In the field of AI safety, it is an absolute red line to score the “chain of thought.” You can think of the chain of thought as the AI’s private diary. Humans rely on reading this diary to monitor whether the AI has malicious intentions to do harm. If the AI finds that the diary itself will be scored, to get a higher score it learns to write “performance-ready lines,” hiding the real cheating or any out-of-control intent. Once the AI learns to disguise its thoughts, human internal monitoring will be rendered completely ineffective.
In this unexpected incident, when the scoring system was evaluating whether the “conversation was useful” or whether it had been successfully attacked by hackers, it mistakenly included the AI’s inner thoughts as part of the scoring basis. Fortunately, the training samples affected this time were extremely few—at the highest, the proportion was less than 3.8%.
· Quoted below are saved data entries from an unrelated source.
(** [operator^=]. *)
Definition operator_xor_assign {N : nat} (this other : dynamic_bitset N) :=
  bitwise_assign xorb this other.

(** *** Shifts.  [shift_amount] is a [std::size_t]. *)

(** The copy loop of [operator<<=]:
    [for (i = 0; i < bits_.size(); ++i) bits_[i] = bits_[i + shift_amount]]. *)
Definition shl_copy (stray : Z -> result bool) (shift_amount : Z) (i : Z)
    (bits : list bool) : result (list bool) :=
  b ← vec_read_with stray bits (wrap (i + shift_amount));
  vec_write bits i b.

Definition operator_shl_assign_with {N : nat} (stray : Z -> result bool)
    (this : dynamic_bitset N) (shift_amount : Z) : result (dynamic_bitset N) :=
  let n := Z.of_nat (length (bits_ this)) in
  if n <=? shift_amount then
    Ok (mk_bitset (vec_assign (length (bits_ this)) false))
  else
    bits1 ← for_range 0 n (shl_copy stray shift_amount) (bits_ this);
    bits2 ← for_range (wrap (n - shift_amount)) n
              (fun i bits => vec_write bits i false) bits1;
    Ok (mk_bitset bits2).

(** [operator<<=], a read outside the storage being undefined. *)
Definition operator_shl_assign {N : nat} (this : dynamic_bitset N)
    (shift_amount : Z) : result (dynamic_bitset N) :=
  operator_shl_assign_with (fun i => Undefined i) this shift_amount.

(** [operator<<=] on an implementation where a read outside the storage
    yields some bit, [junk i], and goes on. *)
Definition operator_shl_assign_lenient {N : nat} (junk : Z -> bool)
    (this : dynamic_bitset N) (shift_amount : Z) : result (dynamic_bitset N) :=
  operator_shl_assign_with (fun i => Ok (junk i)) this shift_amount.

(** The copy loop of [operator>>=]:
    [for (i = bits_.size() - 1; i >= shift_amount; --i)
       bits_[i] = bits_[i - shift_amount]].
    The counter is unsigned, so [--i] at 0 wraps to [2^64 - 1]. *)
Fixpoint shr_copy_loop (fuel : nat) (shift_amount i : Z) (bits : list bool)
    : result (list bool) :=
  match fuel with
  | O => Timeout
  | S fuel' =>
      if shift_amount <=? i then
        b ← vec_read bits (wrap (i - shift_amount));
        bits' ← vec_write bits i b;
        shr_copy_loop fuel' shift_amount (wrap (i - 1)) bits'
      else Ok bits
  end.

Definition operator_shr_assign {N : nat} (fuel : nat) (this : dynamic_bitset N)
    (shift_amount : Z) : result (dynamic_bitset N) :=
  let n := Z.of_nat (length (bits_ this)) in
  if n <=? shift_amount then
    Ok (mk_bitset (vec_assign (length (bits_ this)) false))
  else
    bits1 ← shr_copy_loop fuel shift_amount (wrap (n - 1)) (bits_ this);
    bits2 ← for_range 0 shift_amount
              (fun i bits => vec_write bits i false) bits1;
    Ok (mk_bitset bits2).
Lemma grants_fold (cs : list (Time * call)) : ∀ h (t0 : Time) old,
  StronglySorted Z.le (t0 :: (fst <$> cs)) →
  Forall (λ d, ¬ younger t0 d) old →
  ∃ old',
    old ++ dialDataReqs (h_limiter h) ++ grantsFrom h cs
    = old' ++ dialDataReqs (h_limiter (fold_left stepCall cs h)) ∧
    Forall (λ d, ¬ younger (default t0 (last (fst <$> cs))) d) old'.
Proof.
  induction cs as [|[t c] cs IH]; intros h t0 old Hs Hold.
  - exists old. simpl. by rewrite app_nil_r.
  - rewrite fmap_cons in Hs. cbn [fst] in Hs.
    apply StronglySorted_inv in Hs as [Hs Hall].
    apply Forall_cons in Hall as [Ht _].
    destruct (stepCall_dialDataReqs h t c) as (aged & Haged & Hstep).
    destruct (IH (stepCall h (t, c)) t (old ++ aged)) as (old' & Heq & Hold').
    + done.
    + apply Forall_app. split; [|done].
      eapply Forall_impl; [exact Hold|]. intros d. simpl. by apply not_younger_mono.
    + exists old'. split.
      * cbn [fold_left]. rewrite <- Heq.
        rewrite grantsFrom_cons.
        rewrite (app_assoc (dialDataReqs (h_limiter h))), <- Hstep.
        by rewrite <- !app_assoc.
      * destruct cs as [|tc' cs']; [exact Hold'|].
        rewrite !fmap_cons in *. change (last (t :: ?l)) with (last l).
        by rewrite (default_last_cons t0 t).
Qed.
(** * Runway projector of campus-survival-coach: embedding and verified properties

    Source: [src/features/runway-calculator/logic.ts] (class [RunwayLogic]),
    the validating version, together with [types.ts], the hooks and the
    components around it.

    Modelling conventions.
    - A JavaScript [number] is one of NaN, +Infinity, -Infinity or a finite
      value; the finite values of the embedding are rationals ([Q]) and its
      arithmetic is exact, where the code rounds to the nearest double and
      overflows to an infinity.  Comparisons, [Math.floor] and the arithmetic
      on whole amounts below 2^53 are the same in both.  The theorems below
      are stated so that they do not depend on the difference: they speak of
      comparisons and of what a result records, they relate two runs whose
      order rounding preserves, or they assume whole amounts.
    - A JavaScript [Date] is either the Invalid Date or a time value in
      milliseconds since the epoch, at most 8.64e15 in absolute value;
      [addDays] past that range gives the Invalid Date.  The date-fns helpers
      [addDays], [isSameDay] and [getDate] work on local time; local time is
      taken to be UTC (fixed offset, no daylight saving).
    - A [throw] is an explicit error result. *)

From Stdlib Require Import ZArith QArith Qround List String Ascii Bool Lia Lqa Permutation.
Import ListNotations.

Local Open Scope Z_scope.

(* ================================================================== *)
(** ** JavaScript numbers *)

Module JS.

Inductive number : Type :=
| NaN
| PosInf
| NegInf
| Fin (q : Q).

Definition ofZ (z : Z) : number := Fin (inject_Z z).

Definition Qltb (a b : Q) : bool := negb (Qle_bool b a).

(** [Number.isFinite] *)
Definition isFinite (x : number) : bool :=
  match x with Fin _ => true | _ => false end.

(** [Number.isInteger] *)
Definition isInteger (x : number) : bool :=
  match x with
  | Fin q => Qeq_bool (inject_Z (Qfloor q)) q
  | _ => false
  end.

(** [x < y] *)
Definition lt (x y : number) : bool :=
  match x, y with
  | NaN, _ | _, NaN => false
  | Fin a, Fin b => Qltb a b
  | NegInf, NegInf => false
  | NegInf, _ => true
  | PosInf, _ => false
  | Fin _, PosInf => true
  | Fin _, NegInf => false
  end.

(** [x <= y] *)
Definition le (x y : number) : bool :=
  match x, y with
  | NaN, _ | _, NaN => false
  | Fin a, Fin b => Qle_bool a b
  | NegInf, _ => true
  | PosInf, PosInf => true
  | PosInf, _ => false
  | Fin _, PosInf => true
  | Fin _, NegInf => false
  end.

(** [x > y] and [x >= y] *)
Definition gt (x y : number) : bool := lt y x.
Definition ge (x y : number) : bool := le y x.

(** [x === y] on numbers *)
Definition strictEq (x y : number) : bool :=
  match x, y with
  | Fin a, Fin b => Qeq_bool a b
  | PosInf, PosInf => true
  | NegInf, NegInf => true
  | _, _ => false
  end.

(** [x + y] *)
Definition add (x y : number) : number :=
  match x, y with
  | NaN, _ | _, NaN => NaN
  | Fin a, Fin b => Fin (a + b)
  | PosInf, NegInf | NegInf, PosInf => NaN
  | PosInf, _ | _, PosInf => PosInf
  | NegInf, _ | _, NegInf => NegInf
  end.

(** [- x] *)
Definition neg (x : number) : number :=
  match x with
  | NaN => NaN
  | PosInf => NegInf
  | NegInf => PosInf
  | Fin a => Fin (- a)
  end.

(** [x - y] *)
Definition sub (x y : number) : number :=
  match x, y with
  | Fin a, Fin b => Fin (a - b)
  | _, _ => add x (neg y)
  end.

(** [x / y]; a zero divisor is the positive zero. *)
Definition div (x y : number) : number :=
  match x, y with
  | NaN, _ | _, NaN => NaN
  | Fin a, Fin b =>
      if Qeq_bool b 0 then
        (if Qltb 0 a then PosInf else if Qltb a 0 then NegInf else NaN)
      else Fin (a / b)
  | Fin _, _ => Fin 0
  | PosInf, Fin b => if Qltb b 0 then NegInf else PosInf
  | NegInf, Fin b => if Qltb b 0 then PosInf else NegInf
  | _, _ => NaN
  end.

(** [Math.floor] *)
Definition floor (x : number) : number :=
  match x with
  | Fin q => ofZ (Qfloor q)
  | _ => x
  end.

(** [Math.ceil] *)
Definition ceil (x : number) : number :=
  match x with
  | Fin q => ofZ (Qceiling q)
  | _ => x
  end.

(** [x * y]; zero times an infinity is NaN. *)
Definition mul (x y : number) : number :=
  match x, y with
  | NaN, _ | _, NaN => NaN
  | Fin a, Fin b => Fin (a * b)
  | Fin a, PosInf | PosInf, Fin a =>
      if Qeq_bool a 0 then NaN else if Qltb a 0 then NegInf else PosInf
  | Fin a, NegInf | NegInf, Fin a =>
      if Qeq_bool a 0 then NaN else if Qltb a 0 then PosInf else NegInf
  | PosInf, PosInf | NegInf, NegInf => PosInf
  | PosInf, NegInf | NegInf, PosInf => NegInf
  end.

End JS.

Declare Scope js_scope.
Delimit Scope js_scope with js.
Bind Scope js_scope with JS.number.
Infix "+" := JS.add : js_scope.
Infix "-" := JS.sub : js_scope.
Infix "*" := JS.mul : js_scope.
Infix "/" := JS.div : js_scope.
Infix "<?" := JS.lt : js_scope.
Infix "<=?" := JS.le : js_scope.
Infix ">?" := JS.gt : js_scope.
Infix ">=?" := JS.ge : js_scope.
Infix "===" := JS.strictEq (at level 70, no associativity) : js_scope.

(* ================================================================== *)
(** ** Dates: the Date object and the date-fns helpers the engine calls *)

Module Cal.
(** ** C6: what remains and what was overpaid *)

(** C6, as the code has it.  For amounts that are not negative, the
    remaining amount and the overpayment are never both positive.  When
    the paid amount does not exceed the amount to pay (and the two are not
    both infinite), the remaining amount is the binary64 difference
    [amountToPay - amountPaid]: it is not negative, and for a finite
    amount to pay it is finite and differs from the exact difference by at
    most 2^-53 of it plus 2^-1075.  Otherwise nothing remains. *)
Theorem amountRemaining_overpayment_binary64 c :
  ge (amountToPay c) zero = true -> ge (amountPaid c) zero = true ->
  let d := calculateCustomerDetails c in
  ~ (gt (amountRemaining d) zero = true /\ gt (overpayment d) zero = true)
  /\ (le (amountPaid c) (amountToPay c) = true ->
      ~ (amountToPay c = Inf false /\ amountPaid c = Inf false) ->
      strict_eq (amountRemaining d) (sub (amountToPay c) (amountPaid c)) = true
      /\ ge (amountRemaining d) zero = true
      /\ (finite (amountToPay c) -> is_double (amountToPay c) = true ->
          finite (amountRemaining d)
          /\ Qabs (val (amountRemaining d)
                   - (val (amountToPay c) - val (amountPaid c)))
             <= (val (amountToPay c) - val (amountPaid c)) * pow2 (-53)
                + pow2 (-1075)))
  /\ (le (amountPaid c) (amountToPay c) = false ->
      strict_eq (amountRemaining d) zero = true).
Proof.
  intros HtoPay Hpaid d. subst d.
  cbn [calculateCustomerDetails amountRemaining overpayment].
  split; [| split].
  - intros [R O].
    apply Math_max_zero_pos_inv, sub_pos_inv in R.
    apply Math_max_zero_pos_inv, sub_pos_inv in O.
    exact (num_lt_asym _ _ R O).
  - intros L N.
    assert (G : ge (sub (amountToPay c) (amountPaid c)) zero = true).
    { apply sub_nonneg; [exact L | now apply not_both_inf_same]. }
    destruct (Math_max_zero_ge _ G) as [E P].
    split; [exact E |]. split; [exact P |].
    intros F D.
    assert (Fp : finite (amountPaid c)).
    { destruct (amountToPay c) as [| | |]; try contradiction;
        destruct (amountPaid c) as [| [|] | |]; simpl in *; try discriminate; exact I. }
    assert (Vp : 0 <= val (amountPaid c)).
    { apply ge_zero_cases in Hpaid.
      destruct Hpaid as [H | [H | (q & H & Q)]]; rewrite H in *; simpl;
        [contradiction | apply Qle_refl | exact Q]. }
    assert (Vl : val (amountPaid c) <= val (amountToPay c)).
    { rewrite (num_le_finite _ _ Fp F) in L. now apply Qle_bool_iff in L. }
    destruct (sub_near _ _ F Fp D Vp Vl) as [Fs B].
    set (x := sub (amountToPay c) (amountPaid c)) in *.
    assert (Fm : finite (Math_max zero x) /\ val (Math_max zero x) == val x).
    { destruct (ge_zero_split x G) as [Gx | Zx].
      - rewrite (Math_max_zero_gt x Gx). split; [exact Fs | reflexivity].
      - rewrite (Math_max_zero_le x (eq_zero_le x Zx)).
        split; [exact I |]. apply eq_zero_cases in Zx.
        destruct Zx as [-> | (q & -> & Hq)]; simpl; [reflexivity | now symmetry]. }
    destruct Fm as [Fm Vm]. split; [exact Fm |]. rewrite Vm. exact B.
  - intros L.
    assert (Lt : lt (amountToPay c) (amountPaid c) = true).
    { apply num_not_le_lt; [now apply ge_zero_not_nan .. | exact L]. }
    rewrite (Math_max_zero_le _ (sub_nonpos _ _ Lt)). reflexivity.
Qed.
(** * bibselv — FBS plugin (engine/plugins/fbs/fbs.js)

    A shallow embedding of the resilience layer of the FBS plugin: the
    Facade methods, the online checker [checkOnlineState], the request
    handlers registered on the bus with their offline fallback, and the
    event names used to correlate requests with responses.

    Asynchronous code is embedded continuation by continuation: every
    JavaScript callback is one Rocq function with the name of the code it
    translates, and the effects it performs on the bus are returned as a
    list, in program order. *)

From stdpp Require Import base numbers list strings gmap fin_maps.

Local Open Scope string_scope.
Local Open Scope list_scope.

(** ** JavaScript values *)

Module JS.

(** The primitive values the plugin inspects.  Numbers are the integral
    timestamps, counters and delays the plugin computes with. *)
Inductive jsval : Type :=
| JUndefined
| JNull
| JBool (b : bool)
| JNum (n : Z)
| JStr (s : string).

(** ToBoolean, as used by [if (v)], [v || w], [v && w] and [!!v]. *)
Definition truthy (v : jsval) : bool :=
  match v with
  | JUndefined | JNull => false
  | JBool b => b
  | JNum n => negb (n =? 0)%Z
  | JStr s => negb (String.eqb s "")
  end.

(** [a || b] *)
Definition or (a b : jsval) : jsval := if truthy a then a else b.

(** [v === false] *)
Definition is_false (v : jsval) : bool :=
  match v with JBool false => true | _ => false end.

(** [v === 'Y'] and the like. *)
Definition is_str (s : string) (v : jsval) : bool :=
  match v with JStr t => String.eqb t s | _ => false end.

(** A plain object, given by its own properties. *)
Abbreviation object := (gmap string jsval).

(** [Object.prototype.hasOwnProperty.call(o, k)] *)
Definition hasOwnProperty (o : object) (k : string) : bool :=
  bool_decide (is_Some (o !! k)).

(** [o.k]: reading an absent property gives [undefined]. *)
Definition get (o : object) (k : string) : jsval :=
  default JUndefined (o !! k).

(** An [Error] object; the plugin only ever reads its [message]. *)
Record Error : Type := mkError { message : string }.

(** Outcome of evaluating code that may throw a [TypeError]. *)
Inductive result (A : Type) : Type :=
| Ok (a : A)
| Throw.
Arguments Ok {A} a.
Arguments Throw {A}.

#[global] Instance result_ret : MRet result := fun A a => Ok a.

#[global] Instance result_bind : MBind result := fun A B k r =>
  match r with Ok a => k a | Throw => Throw end.

End JS.

(** ** Data exchanged over the bus *)

Module Data.
Import JS.

(** The [onlineState] object of the plugin (fbs.js, 322-329). *)
Record OnlineState : Type := mkOnlineState {
  online : bool;
  threshold : Z;
  successfulOnlineChecks : Z;
  onlineTimeout : Z;
  offlineTimeout : Z;
  ensureOnlineCheckTimeout : Z
}.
OpenAI has now urgently patched the vulnerability. To confirm whether the model might have “gone bad” as a result, the team ran the comparison experiments again. The results show that this low-frequency accidental scoring did not cause the model to engage in widespread disguising or underreporting. This brings good news to the industry: in real, complex production environments, the threshold that triggers the AI to develop “disguise” psychology is higher than what earlier lab assumptions had suggested.
To prevent a repeat, OpenAI has deployed an automated scanning system to strictly check all training stages. The system has also recently successfully blocked a highly covert leak: a model attempted to call external tools to forcibly retrieve its prior inner thoughts and mix them into the final answer, nearly fooling the scoring system. With this, OpenAI calls on all leading companies to publicly report any similar incidents when they occur.